How to recognize asymmetry in motivated reasoning if/when you see it

This is the last of installment of my series on “probing/prodding” the Republican Brain Hypothesis (RBH).  RBH posits that conservative ideology is associated with dogmatic or unreflective reasoning styles that dispose conservative people to be dismissive of policy-relevant science on climate change and other issues. This is the basic thesis of Chris Mooney’s book The Republican Brain, which ably collects and synthesizes the social science data on which the claim rests.

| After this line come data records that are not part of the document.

Lemma prepareTemplates_parses p s :
  ∃ evs, (prepareTemplates p s).2.2 = (s.2 ++ evs)%list ∧ Forall isParse evs.
Proof.
  rewrite prepareTemplates_eq.
  destruct (sound_compileAll p (tplsOf p s.1)
              (withFuncMap (tplsOf p s.1) (allocated p s)))
    as (_ & _ & evs & Htr & Hevs).
  exists evs. rewrite Htr, prepared_trace. auto.
Qed.

Lemma prepareTemplates_fail p s e s' :
  prepareTemplates p s = (inl e, s') -> failedParse e s'.2.
Proof. rewrite prepareTemplates_eq. apply compileAll_fail. Qed.

Lemma prepareTemplates_ok p s p' s' :
  prepareTemplates p s = (inr p', s') ->
  p' = set_Templates (Some (tplsOf p s.1)) p
  ∧ (∃ evs, s'.2 = (s.2 ++ evs)%list ∧ length evs = 6%nat ∧ Forall isParse evs)
  ∧ Forall (fun tpl => tpl (s'.1 !!! tplsOf p s.1) ≠ None) compiled.
Proof.
  rewrite prepareTemplates_eq. intros H.
  apply compileAll_ok in H. rewrite prepared_trace in H. exact H.
Qed.

(** ** Run *)

Lemma finishRun_error p h T line e st :
  finishRun p h T (line, Some e) st
  = mkResult "" (Some (engineError e)) p h (trace st) false.
Proof. reflexivity. Qed.

Lemma finishRun_ok p h T line st :
  finishRun p h T (line, None) st
  = mkResult (Get (cur st))
      (if IsConfirm p && confirmAborts (ToLower (Default p)) (ToLower (Get (cur st)))
       then Some ErrAbort else None)
      p h
      (trace st ++ [EvWrite (finalLine p T (cur st)); EvWrite newline;
                    EvWrite showCursor; EvClose])
      false.
Proof.
  unfold finishRun, finalLine. cbn.
  destruct (IsConfirm p); cbn;
    [destruct (confirmAborts _ _) |]; cbn;
    unfold emit; cbn; rewrite <- !app_assoc; reflexivity.
Qed.

(** What startRun hands to the read. *)
Lemma startRun_inr p h w p1 h1 T st :
  startRun p h w = inr (p1, h1, T, st) ->
  ∃ tr, prepareTemplates p (h, []) = (inr p1, (h1, tr))
        ∧ new_err w = None
        ∧ deref h1 (Templates p1) = Some T
        ∧ st = mkState (initialCursor p1) None
                 (tr ++ [EvNewEngine (config p1); EvWrite hideCursor]).
Proof.
  unfold startRun.
  destruct (prepareTemplates p (h, [])) as [[e | p'] [h' tr]]; [discriminate |].
  destruct (new_err w); [discriminate |].
  destruct (deref h' (Templates p')) eqn:Hd; [| discriminate].
  intros [= <- <- <- <-]. exists tr. rewrite <- app_assoc. auto.
Qed.

Lemma Run_read p h w p1 h1 T st :
  startRun p h w = inr (p1, h1, T, st) ->
  Run p h w = finishRun p1 h1 T (ReadLine p1 T (keys w) st).1
                (ReadLine p1 T (keys w) st).2.
Proof.
  intros H. unfold Run. rewrite H.
  destruct (ReadLine p1 T (keys w) st). reflexivity.
Qed.

Lemma loopEvent_not_parse ev : loopEvent ev -> ¬ isParse ev.
Proof. destruct ev; cbn; tauto. Qed.

(** C7. prepareTemplates runs first.  When a template fails to parse,
    Run returns the empty string and the error of that parse, and its
    trace holds parse calls only, the failed one last: no engine was
    built and nothing was written.  Otherwise the trace starts with six
    parse calls, the six compiled templates are set, then the engine is
    built, and no parse call follows. *)
Theorem templates_compiled_before_engine (p : Prompt) (h : Heap) (w : World) :
  match prepareTemplates p (h, []) with
  | (inl e, (h', tr)) =>
      Run p h w = mkResult "" (Some e) p h' tr false
      ∧ Forall isParse tr
      ∧ failedParse e tr
  | (inr p', (h', tr)) =>
      length tr = 6%nat
      ∧ Forall isParse tr
      ∧ (∃ T, deref h' (Templates p') = Some T
              ∧ Forall (fun tpl => tpl T ≠ None) compiled)
      ∧ ∃ rest, rr_trace (Run p h w) = (tr ++ EvNewEngine (config p') :: rest)%list
                ∧ Forall (fun ev => ¬ isParse ev) rest
  end.
Proof.
  destruct (prepareTemplates p (h, [])) as [[e | p'] [h' tr]] eqn:Hprep.
  - split; [| split].
    + unfold Run, startRun. rewrite Hprep. reflexivity.
    + destruct (prepareTemplates_parses p (h, [])) as (evs & Htr & Hevs).
      rewrite Hprep in Htr. cbn in Htr. subst tr. exact Hevs.
    + apply (prepareTemplates_fail _ _ _ _ Hprep).
  - destruct (prepareTemplates_ok _ _ _ _ Hprep) as (Hp' & (evs & Htr & Hlen & Hevs) & Hc).
    cbn in Htr, Hc. subst tr.
    assert (Hd : deref h' (Templates p') = Some (h' !!! tplsOf p h))
      by (rewrite Hp'; reflexivity).
    split; [exact Hlen |]. split; [exact Hevs |]. split; [eauto |].
    destruct (new_err w) as [e |] eqn:Hnew.
    + exists []. split; [| constructor].
      unfold Run, startRun. rewrite Hprep, Hnew. reflexivity.
    + assert (Hs : startRun p h w
                   = inr (p', h', h' !!! tplsOf p h,
                          mkState (initialCursor p') None
                            ((evs ++ [EvNewEngine (config p')])
                               ++ [EvWrite hideCursor]))).
      { unfold startRun. rewrite Hprep, Hnew, Hd. reflexivity. }
      rewrite (Run_read _ _ _ _ _ _ _ Hs).
      match goal with |- context [ReadLine ?a ?b ?c ?d] =>
        destruct (ReadLine_trace a b c d) as (ev1 & H1 & F1);
        destruct (ReadLine a b c d) as [[line [e |]] st1]
      end; cbn [fst snd] in *; cbn [trace] in H1.
      * rewrite finishRun_error. cbn [rr_trace]. rewrite H1, <- !app_assoc.
        eexists. split; [reflexivity |].
        constructor; [cbn; tauto |].
        eapply Forall_impl; [exact F1 | apply loopEvent_not_parse].
      * rewrite finishRun_ok. cbn [rr_trace]. rewrite H1, <- !app_assoc.
        eexists. split; [reflexivity |].
        constructor; [cbn; tauto |]. rewrite Forall_app. split.
        -- eapply Forall_impl; [exact F1 | apply loopEvent_not_parse].
        -- repeat constructor; cbn; tauto.
Qed.

Lemma readReturn_inv p h w rd st :
  readReturn p h w = Some (rd, st) ->
  ∃ p1 h1 T st0,
    startRun p h w = inr (p1, h1, T, st0)
    ∧ ReadLine p1 T (keys w) st0 = (rd, st)
    ∧ Run p h w = finishRun p1 h1 T rd st.
Proof.
  unfold readReturn.
  destruct (startRun p h w) as [r | [[[p1 h1] T] st0]] eqn:Hs; [discriminate |].
  intros [= HR]. exists p1, h1, T, st0. split; [reflexivity |].
  split; [exact HR |].
  rewrite (Run_read _ _ _ _ _ _ _ Hs), HR. reflexivity.
Qed.

(** The prompt Run works with after prepareTemplates differs from the
    caller's in its Templates field only. *)
Lemma startRun_prompt p h w p1 h1 T st :
  startRun p h w = inr (p1, h1, T, st) ->
  p1 = set_Templates (Some (tplsOf p h)) p
  ∧ T = h1 !!! tplsOf p h
  ∧ ∃ tr, Forall isParse tr
          ∧ st = mkState (initialCursor p1) None
                   (tr ++ [EvNewEngine (config p1); EvWrite hideCursor]).
Proof.
  intros H. apply startRun_inr in H as (tr & Hprep & _ & Hd & Hst).
  destruct (prepareTemplates_ok _ _ _ _ Hprep) as (Hp1 & (evs & Htr & _ & Hevs) & _).
  cbn in Htr, Hp1. subst tr. split; [exact Hp1 |].
  rewrite Hp1 in Hd. cbn in Hd. injection Hd as <-.
  split; [reflexivity |]. exists evs. split; [exact Hevs | exact Hst].
Qed.

(** C6. When the blocking read returns an error, Run returns the empty
    string, whatever the cursor holds, with that error mapped:
    readline.ErrInterrupt to ErrInterrupt, and io.EOF to ErrEOF (ErrEOF
    being a sentinel whose message is not the text Interrupt, which the
    code maps to ErrInterrupt as well). *)
Theorem engine_error_returns_empty
    (p : Prompt) (h : Heap) (w : World)
    (line : list rune) (e : error) (st : RunState) :
  readReturn p h w = Some ((line, Some e), st) ->
  rr_value (Run p h w) = ""
  ∧ rr_err (Run p h w) = Some (engineError e)
  ∧ (e = readline_ErrInterrupt -> rr_err (Run p h w) = Some ErrInterrupt)
  ∧ (e = io_EOF -> ErrEOF_msg ≠ "Interrupt" ->
     rr_err (Run p h w) = Some ErrEOF).
Proof.
  intros H. apply readReturn_inv in H as (p1 & h1 & T & st0 & _ & _ & ->).
  rewrite finishRun_error. cbn [rr_value rr_err].
  split; [reflexivity |]. split; [reflexivity |]. split.
  - intros ->. unfold engineError. destruct (String.eqb _ _); reflexivity.
  - intros -> Hmsg. unfold engineError. cbn [Error].
    destruct (String.eqb_spec ErrEOF_msg "Interrupt"); [contradiction | reflexivity].
Qed.

Lemma not_close_parse ev : isParse ev -> ev ≠ EvClose.
Proof. destruct ev; cbn; intros; congruence. Qed.

Lemma not_close_loop ev : loopEvent ev -> ev ≠ EvClose.
Proof. destruct ev; cbn; intros; congruence. Qed.

(** Before the read returns nothing closes the engine. *)
Lemma readReturn_open p h w rd st :
  readReturn p h w = Some (rd, st) ->
  Forall (fun ev => ev ≠ EvClose) (trace st)
  ∧ ∃ c, EvNewEngine c ∈ trace st.
Proof.
  intros H. apply readReturn_inv in H as (p1 & h1 & T & st0 & Hs & HR & _).
  apply startRun_prompt in Hs as (_ & _ & tr & Htr & ->).
  destruct (ReadLine_trace p1 T (keys w)
              (mkState (initialCursor p1) None
                 (tr ++ [EvNewEngine (config p1); EvWrite hideCursor])))
    as (evs & Hevs & Floop).
  rewrite HR in Hevs. cbn in Hevs. rewrite Hevs. split.
  - rewrite !Forall_app. split; [split |].
    + eapply Forall_impl; [exact Htr | apply not_close_parse].
    + repeat constructor; congruence.
    + eapply Forall_impl; [exact Floop | apply not_close_loop].
  - exists (config p1). rewrite !elem_of_app. left. right. in_list.
Qed.

(** C8. On the error path of the read the engine is not closed: when
    the blocking read returns an error, Run returns with the engine
    built and no Close in its trace; when the read returns no error,
    Close is the last call of the run. *)
Theorem engine_not_closed_on_read_error
    (p : Prompt) (h : Heap) (w : World)
    (line : list rune) (re : option error) (st : RunState) :
  readReturn p h w = Some ((line, re), st) ->
  (∃ c, EvNewEngine c ∈ rr_trace (Run p h w))
  ∧ match re with
    | Some e => rr_err (Run p h w) = Some (engineError e)
                ∧ EvClose ∉ rr_trace (Run p h w)
    | None => ∃ tr, rr_trace (Run p h w) = (tr ++ [EvClose])%list
    end.
Proof.
  intros H. destruct (readReturn_open _ _ _ _ _ H) as (Hopen & c & Hc).
  apply readReturn_inv in H as (p1 & h1 & T & st0 & _ & _ & ->).
  destruct re as [e |].
  - rewrite finishRun_error. cbn [rr_trace rr_err].
    split; [eauto |]. split; [reflexivity |].
    intros Hin. rewrite Forall_forall in Hopen. exact (Hopen _ Hin eq_refl).
  - rewrite finishRun_ok. cbn [rr_trace]. split.
    + exists c. rewrite elem_of_app. left. exact Hc.
    + eexists (trace st ++ [_; _; _])%list. rewrite <- app_assoc. reflexivity.
Qed.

As I’ve explained, I’m skeptical of RHB. Studies conducted by CCP link conflict over policy-relevant science to a form of motivated reasoning to which citizens of all cultural and ideological persuasions seem worrisomely vulnerable. The problem, I believe, isn’t that citizens with one or another set of values can’t or won’t use reason; it’s that the science communication environment –on which the well-being of all citizensdepends —has become contaminated by antagonistic cultural meanings.

In the first installment in this series, I stated why I thought the social science work that RHB rests on is not persuasive: vulnerability to culturally or ideologically motivated reasoning is not associated with any of the low-quality reasoning styles that various studies find to be correlated with conservatives. On the contrary, there is powerful evidence that higher-quality reasoning styles characterized by systematic or reflective thought can magnify the tendency to fit evidence to ideological or cultural predispositions when particular facts (the temperature of the earth; the effectiveness of gun control; the health effects of administering the HPV vaccine for school girls) become entangled in cultural or ideological rivalries.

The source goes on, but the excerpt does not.